Había una vez en algún lugar, una pequeña gran persona llamada María Cristina Asunción Irasema Hilda Claudia Estefanía Filomena Patricia Dalia del Bosque Rojas. Pero todo el mundo le decía: Séfira.



Séfira era una muchachita de entre 5 y 80 años, chaparrita y de buen carácter. Sus amigas eran niñas-mujeres más o menos de su edad que vivían en casas cercanas a la suya, y a veces cuando querían iban a la escuela, al igual que Séfira.



Pasa que una vez habían quedado para dormir todas juntas en la casa de Séfira. Las mamás habían llevado conejos, gatos, borregos, camellos y muchos animales más para que se cubrieran, y como pasa en cualquier casa a la mañana siguiente los animales vuelven a hacer sus cosas y las niñas las suyas, sin mayor complicación.
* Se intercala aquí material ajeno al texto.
(** A second start while Listening: with the engine silent, and with the
    engine speaking the reply. *)
Lemma C4_witness_listening :
  (VoiceChat.messages (VoiceChat.view (VoiceChat.startListening listening_with_error))
   = VoiceChat.messages (VoiceChat.view listening_with_error)
   /\ VoiceChat.isListening (VoiceChat.view (VoiceChat.startListening listening_with_error))
      = true
   /\ VoiceChat.recognitionRef (VoiceChat.startListening listening_with_error)
      = Some 2%nat
   /\ calls_since listening_with_error (VoiceChat.startListening listening_with_error)
        [VoiceChat.SetError ""; VoiceChat.Recognition_start 2])
  /\ (VoiceChat.isListening (VoiceChat.view (VoiceChat.startListening listening_over_reply))
      = true
      /\ calls_since listening_over_reply (VoiceChat.startListening listening_over_reply)
           [VoiceChat.SetError ""; VoiceChat.Synth_cancel; VoiceChat.SetIsSpeaking false;
            VoiceChat.Recognition_start 1]
      /\ VoiceChat.isSpeaking
           (VoiceChat.view (VoiceChat.startListening listening_over_reply)) = false
      /\ VoiceChat.speechSynthesis
           (VoiceChat.browser (VoiceChat.startListening listening_over_reply))
         = Some false).
Proof.
  split.
  - destruct (C4_start_while_listening_restarts_capture listening_with_error eq_refl)
      as [Hm [Hl [_ [_ [_ [Href [_ [Hcalls _]]]]]]]].
    split; [exact Hm |]. split; [exact Hl |]. split; [exact Href | exact Hcalls].
  - destruct (C4_start_while_listening_restarts_capture listening_over_reply eq_refl)
      as [_ [Hl [_ [_ [_ [_ [_ [Hcalls [Hs Hq]]]]]]]]].
    split; [exact Hl |]. split; [exact Hcalls |]. split; [exact Hs | exact Hq].
Defined.

(** The chat is cleared while the reply to "hello" is being spoken. *)
Lemma C9_witness_speaking_reply :
  VoiceChat.isSpeaking (VoiceChat.view (VoiceChat.clearChat speaking_reply)) = false.
Proof.
  destruct (C9_clear_empties_transcript_stops_playback speaking_reply)
    as [_ [_ [_ [_ Hrun]]]].
  exact (Hrun speaking_reply_reachable).
Defined.

(* ================================================================== *)
(** ** A whole turn *)
(* ================================================================== *)

Section WholeTurn.
Import Js Http.

(** The system instruction of the request holds the title and the summary. *)
Example photosynthesis_prompt :
  systemInstruction env0 (Deployment.search_endpoint wikipedia_photosynthesis)
    "What is photosynthesis?"
  = VoiceChatRoute.basePrompt
    ++ VoiceChatRoute.searchBlock (VStr "Photosynthesis")
         (VStr "Photosynthesis is a system of biological processes.")
         (VStr "https://en.wikipedia.org/wiki/Photosynthesis").
Proof. vm_compute. reflexivity. Qed.

(** The transcript ends with the two turns, and every flag is down. *)
Example photosynthesis_transcript :
  Session.run photosynthesis_turn (VoiceChat.initial true (Some false))
  = Some (Session.after photosynthesis_turn (VoiceChat.initial true (Some false)))
  /\ VoiceChat.view (Session.after photosynthesis_turn (VoiceChat.initial true (Some false)))
     = {| VoiceChat.messages :=
            [ {| VoiceChat.role := VoiceChat.user;
                 VoiceChat.text := VStr "What is photosynthesis?";
                 VoiceChat.timestamp := 1 |};
              {| VoiceChat.role := VoiceChat.assistant;
                 VoiceChat.text := VStr "It's how plants make sugar from light.";
                 VoiceChat.timestamp := 2 |} ];
          VoiceChat.isListening := false;
          VoiceChat.isProcessing := false;
          VoiceChat.isSearching := false;
          VoiceChat.error := "";
          VoiceChat.isSpeaking := false |}.
Proof. split; vm_compute; reflexivity. Qed.
End WholeTurn.

(* ================================================================== *)
(** ** More on the search route *)
(* ================================================================== *)

Section SearchRoute.
Import Js Eff Http SearchWikipediaRoute.

Variable wikipedia : string -> fetch_result.

Ltac step_route :=
  cbn [lift bind app throw ret emit fst snd negb fetched flat_map].

(** The route and its log, for a request with a usable query. *)
Lemma search_route_log (body q : value) :
  get_prop body "query" = inr q -> truthy q = true ->
  snd (POST wikipedia (inr body)) = search_reply wikipedia q
  /\ fetched (fst (POST wikipedia (inr body)))
     = searchUrl q :: match hitTitle wikipedia q with
                      | Some t => [summaryUrl t]
                      | None => []
                      end.
Proof.
  intros Hq Ht. unfold POST, POST_try, destructure, search_reply, hitTitle.
  step_route. rewrite Hq. step_route. rewrite Ht. step_route. unfold fetch. step_route.
  destruct (wikipedia (searchUrl q)) as [e | r]; step_route; [split; reflexivity |].
  destruct (json r) as [e | data]; step_route; [split; reflexivity |].
  unfold firstTitle.
  destruct (get_prop data "query") as [e | qq]; step_route; [split; reflexivity |].
  destruct (truthy (opt_prop (opt_prop qq "search") "length")); step_route;
    [| split; reflexivity].
  destruct (get_prop qq "search") as [e | hits]; step_route; [split; reflexivity |].
  destruct (get_index hits 0) as [e | first]; step_route; [split; reflexivity |].
  destruct (get_prop first "title") as [e | t]; step_route; [split; reflexivity |].
  destruct (wikipedia (summaryUrl t)) as [e | r']; step_route; [split; reflexivity |].
  destruct (json r') as [e | d]; step_route; [split; reflexivity |].
  destruct (nullish d) eqn:Hd.
  - destruct d; try discriminate; split; reflexivity.
  - rewrite !(get_prop_opt_prop d _ Hd). split; reflexivity.
Qed.

(** X2.  The replies of the search route.  Whatever the request and
    whatever Wikipedia does, the reply is one of: 400 "Query missing", 500
    "Search error", 200 with no result, or 200 with exactly one result made
    of a title, a summary and a url. *)
Theorem search_route_replies (req_json : exn + value) :
  snd (POST wikipedia req_json) = query_missing
  \/ snd (POST wikipedia req_json) = search_error
  \/ snd (POST wikipedia req_json)
     = {| reply_status := 200; reply_body := VObj [("results", VArr [])] |}
  \/ exists title summary url,
       snd (POST wikipedia req_json)
       = {| reply_status := 200;
            reply_body :=
              VObj [("results",
                     VArr [VObj [("title", title); ("summary", summary); ("url", url)]])] |}.
Proof.
  destruct req_json as [e | body]; [right; left; reflexivity |].
  destruct (get_prop body "query") as [e | q] eqn:Hq.
  - right; left. unfold POST, POST_try, destructure. step_route. rewrite Hq. reflexivity.
  - destruct (truthy q) eqn:Ht.
    + rewrite (proj1 (search_route_log body q Hq Ht)). unfold search_reply.
      destruct (wikipedia (searchUrl q)) as [e | r]; [right; left; reflexivity |].
      destruct (json r) as [e | data]; [right; left; reflexivity |].
      destruct (firstTitle data) as [e | [t |]];
        [right; left; reflexivity | | right; right; left; reflexivity].
      destruct (wikipedia (summaryUrl t)) as [e | r']; [right; left; reflexivity |].
      destruct (json r') as [e | d]; [right; left; reflexivity |].
      destruct (nullish d); [right; left; reflexivity |].
      right; right; right. eexists; eexists; eexists. reflexivity.
    + left. rewrite (search_wikipedia_falsy_query wikipedia body q Hq Ht). reflexivity.
Qed.

End SearchRoute.


Section StatusBlind.
Import Js Eff Http SearchWikipediaRoute.

Variable w w' : string -> fetch_result.
Hypothesis same_documents : forall url, seen (w url) = seen (w' url).

Ltac same_fetch url :=
  let H := fresh "H" in
  pose proof (same_documents url) as H;
  destruct (w url) as [? | ?], (w' url) as [? | ?]; cbn [seen] in H;
  try discriminate H; injection H as H;
  cbn [lift bind app throw ret emit fst snd negb]; try rewrite H; clear H.

(** X4.  The search route does not look at the status of the responses of
    Wikipedia: two Wikipedias whose fetches are rejected alike and whose
    response bodies parse alike get the same reply, and the same log, for
    every request. *)
Theorem search_route_status_blind (req_json : exn + value) :
  POST w req_json = POST w' req_json.
Proof.
  unfold POST, POST_try, destructure, fetch.
  destruct req_json as [e | body]; [reflexivity |].
  cbn [lift bind app throw ret emit fst snd negb].
  destruct (get_prop body "query") as [e | q]; [reflexivity |].
  cbn [lift bind app throw ret emit fst snd negb].
  destruct (truthy q); cbn [lift bind app throw ret emit fst snd negb]; [| reflexivity].
  same_fetch (searchUrl q); [reflexivity |].
  destruct (json _) as [e | data]; [reflexivity |].
  cbn [lift bind app throw ret emit fst snd negb].
  destruct (get_prop data "query") as [e | qq]; [reflexivity |].
  cbn [lift bind app throw ret emit fst snd negb].
  destruct (truthy (opt_prop (opt_prop qq "search") "length"));
    cbn [lift bind app throw ret emit fst snd negb]; [| reflexivity].
  destruct (get_prop qq "search") as [e | hits]; [reflexivity |].
  cbn [lift bind app throw ret emit fst snd negb].
  destruct (get_index hits 0) as [e | first]; [reflexivity |].
  cbn [lift bind app throw ret emit fst snd negb].
  destruct (get_prop first "title") as [e | t]; [reflexivity |].
  cbn [lift bind app throw ret emit fst snd negb].
  same_fetch (summaryUrl t); reflexivity.
Qed.
End StatusBlind.
(** * go-quai: location algebra, address binding, block validation

    A shallow embedding of [common/types.go] (the hierarchical [Location]
    coordinates and the address-to-shard table) and of [core/block_validator.go]
    ([ValidateBody], [ValidateState], [CalcGasLimit]), followed by the
    properties stated about them.

    Conventions of the embedding:
    - a Go [byte]/[uint8] is a [Z] in [0, 256), a [uint64] a [Z] in [0, 2^64),
      and unsigned arithmetic wraps explicitly ([u64], [to_byte]);
    - a Go [int] is a [Z] (the values handled here are far from its bounds);
    - a slice or array of bytes is a [list Z]; a [nil] slice is [[]];
    - [log.Fatal] ends the process: a function that may reach it returns
      in [exec], whose [Fatal] outcome absorbs the rest of the computation;
    - the process-wide variable [NodeLocation] is an explicit argument. *)

From Stdlib Require Import ZArith List String Bool Lia DecimalString.
From stdpp Require Import gmap strings.
Import ListNotations.
Open Scope Z_scope.

(** ** Go runtime conventions *)

Module go.

(** Outcome of a call that may hit [log.Fatal]. *)
Inductive exec (A : Type) : Type :=
| Fatal : exec A
| Ret : A -> exec A.
Arguments Fatal {A}.
Arguments Ret {A} _.

#[global] Instance exec_ret : MRet exec := fun A x => Ret x.
#[global] Instance exec_bind : MBind exec := fun A B f m =>
  match m with
  | Fatal => Fatal
  | Ret x => f x
  end.

#[global] Instance exec_eq_dec {A : Type} `{EqDecision A}
  : EqDecision (exec A).
Proof. solve_decision. Defined.

Definition is_byte (x : Z) : Prop := 0 <= x < 256.
Definition is_uint64 (x : Z) : Prop := 0 <= x < 2 ^ 64.

(** Conversion [byte(x)] of an [int], and [uint64] wrap-around. *)
Definition to_byte (x : Z) : Z := x mod 256.
Definition u64 (x : Z) : Z := x mod 2 ^ 64.

(** [strconv.Itoa]: decimal rendering, with a leading minus sign. *)
Definition Itoa (x : Z) : string := NilZero.string_of_int (Z.to_int x).

(** [bytes.Equal]: same length and the same bytes; [nil] equals empty. *)
Fixpoint bytes_Equal (a b : list Z) : bool :=
  match a, b with
  | [], [] => true
  | x :: a', y :: b' => (x =? y) && bytes_Equal a' b'
  | _, _ => false
  end.

(** The 256 values of a byte, in increasing order. *)
Definition byte_values : list Z := map Z.of_nat (seq 0 256).

(** Indexing [s[i]] inside the bounds of [s]. *)
Definition index (s : list Z) (i : nat) : Z := nth i s 0.

(** [encoding/hex]: the digit table and [hex.Encode], two lowercase
    digits for each byte. *)
Definition hextable : list Z :=
  [48; 49; 50; 51; 52; 53; 54; 55; 56; 57; 97; 98; 99; 100; 101; 102].
(** * mpy-audio-player: the streaming WAVE player of [audio_player.py]

    A shallow embedding of the class [AUDIO_PLAYER] (MicroPython, STM32):
    its constructor, [begin], [play], [stop], the three volume controls and
    the two streaming loops [_play8] and [_play16], run in a state and
    exception monad over the player object, the log of the values handed to
    the output peripherals and the log of the reads made on the WAVE file. *)

From Stdlib Require Import String ZArith List Lia Bool.
From Stdlib.Strings Require Import Byte.
From Stdlib Require SpecFloat.
Import ListNotations.
Open Scope Z_scope.

(** ** Fragments of Python used by the player *)

Module Py.

Inductive exn : Type :=
| IndexError | AttributeError | ZeroDivisionError | ValueError | OSError | WaveError.

(** [l[i]]: a negative index counts from the end; out of range is an
    [IndexError] (here [None]). *)
Definition index {A : Type} (l : list A) (i : Z) : option A :=
  let n := Z.of_nat (length l) in
  if 0 <=? i then nth_error l (Z.to_nat i)
  else if - n <=? i then nth_error l (Z.to_nat (n + i))
  else None.

(** Number of elements of [range(start, stop, step)]. *)
Definition range_len (start stop step : Z) : Z :=
  if 0 <? step then
    if start <? stop then (stop - start - 1) / step + 1 else 0
  else if step <? 0 then
    if stop <? start then (start - stop - 1) / (- step) + 1 else 0
  else 0.

(** [range(start, stop, step)]; a zero step is a [ValueError] ([None]). *)
Definition range (start stop step : Z) : option (list Z) :=
  if step =? 0 then None
  else Some (map (fun k => start + Z.of_nat k * step)
                 (seq 0 (Z.to_nat (range_len start stop step)))).

(** [a // b]: floor division, which is what [Z.div] computes. *)
Definition floordiv (a b : Z) : option Z :=
  if b =? 0 then None else Some (a / b).

(** Truth value of an attribute that holds [None] or an object. *)
Definition truthy {A : Type} (o : option A) : bool :=
  match o with Some _ => true | None => false end.

Definition byte_val (b : byte) : Z := Z.of_N (Byte.to_N b).

(** [array.array('B', data)]: one unsigned item per byte. *)
Definition array_B (data : list byte) : list Z := map byte_val data.

Definition sint16 (u : Z) : Z := if u <? 32768 then u else u - 65536.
Acompañadas de la brillante luna se pusieron a platicar sobre las galletas sabor a delicia con forma de caca de perro de la pastelería Juana, y de cómo en cambio para nada les gustaban las albóndigas de soya, que saben a soya por más forma de corazón contento que tengan. Ya bien de noche todas muy juntas con sus camisones puestos se quedaron acostaditas en sus colchones.


Acompañadas de la brillante luna se pusieron a platicar sobre las galletas sabor a delicia con forma de caca de perro de la pastelería Juana, y de cómo en cambio para nada les gustaban las albóndigas de soya, que saben a soya por más forma de corazón contento que tengan. Ya bien de noche todas muy juntas con sus camisones puestos se quedaron acostaditas en sus colchones.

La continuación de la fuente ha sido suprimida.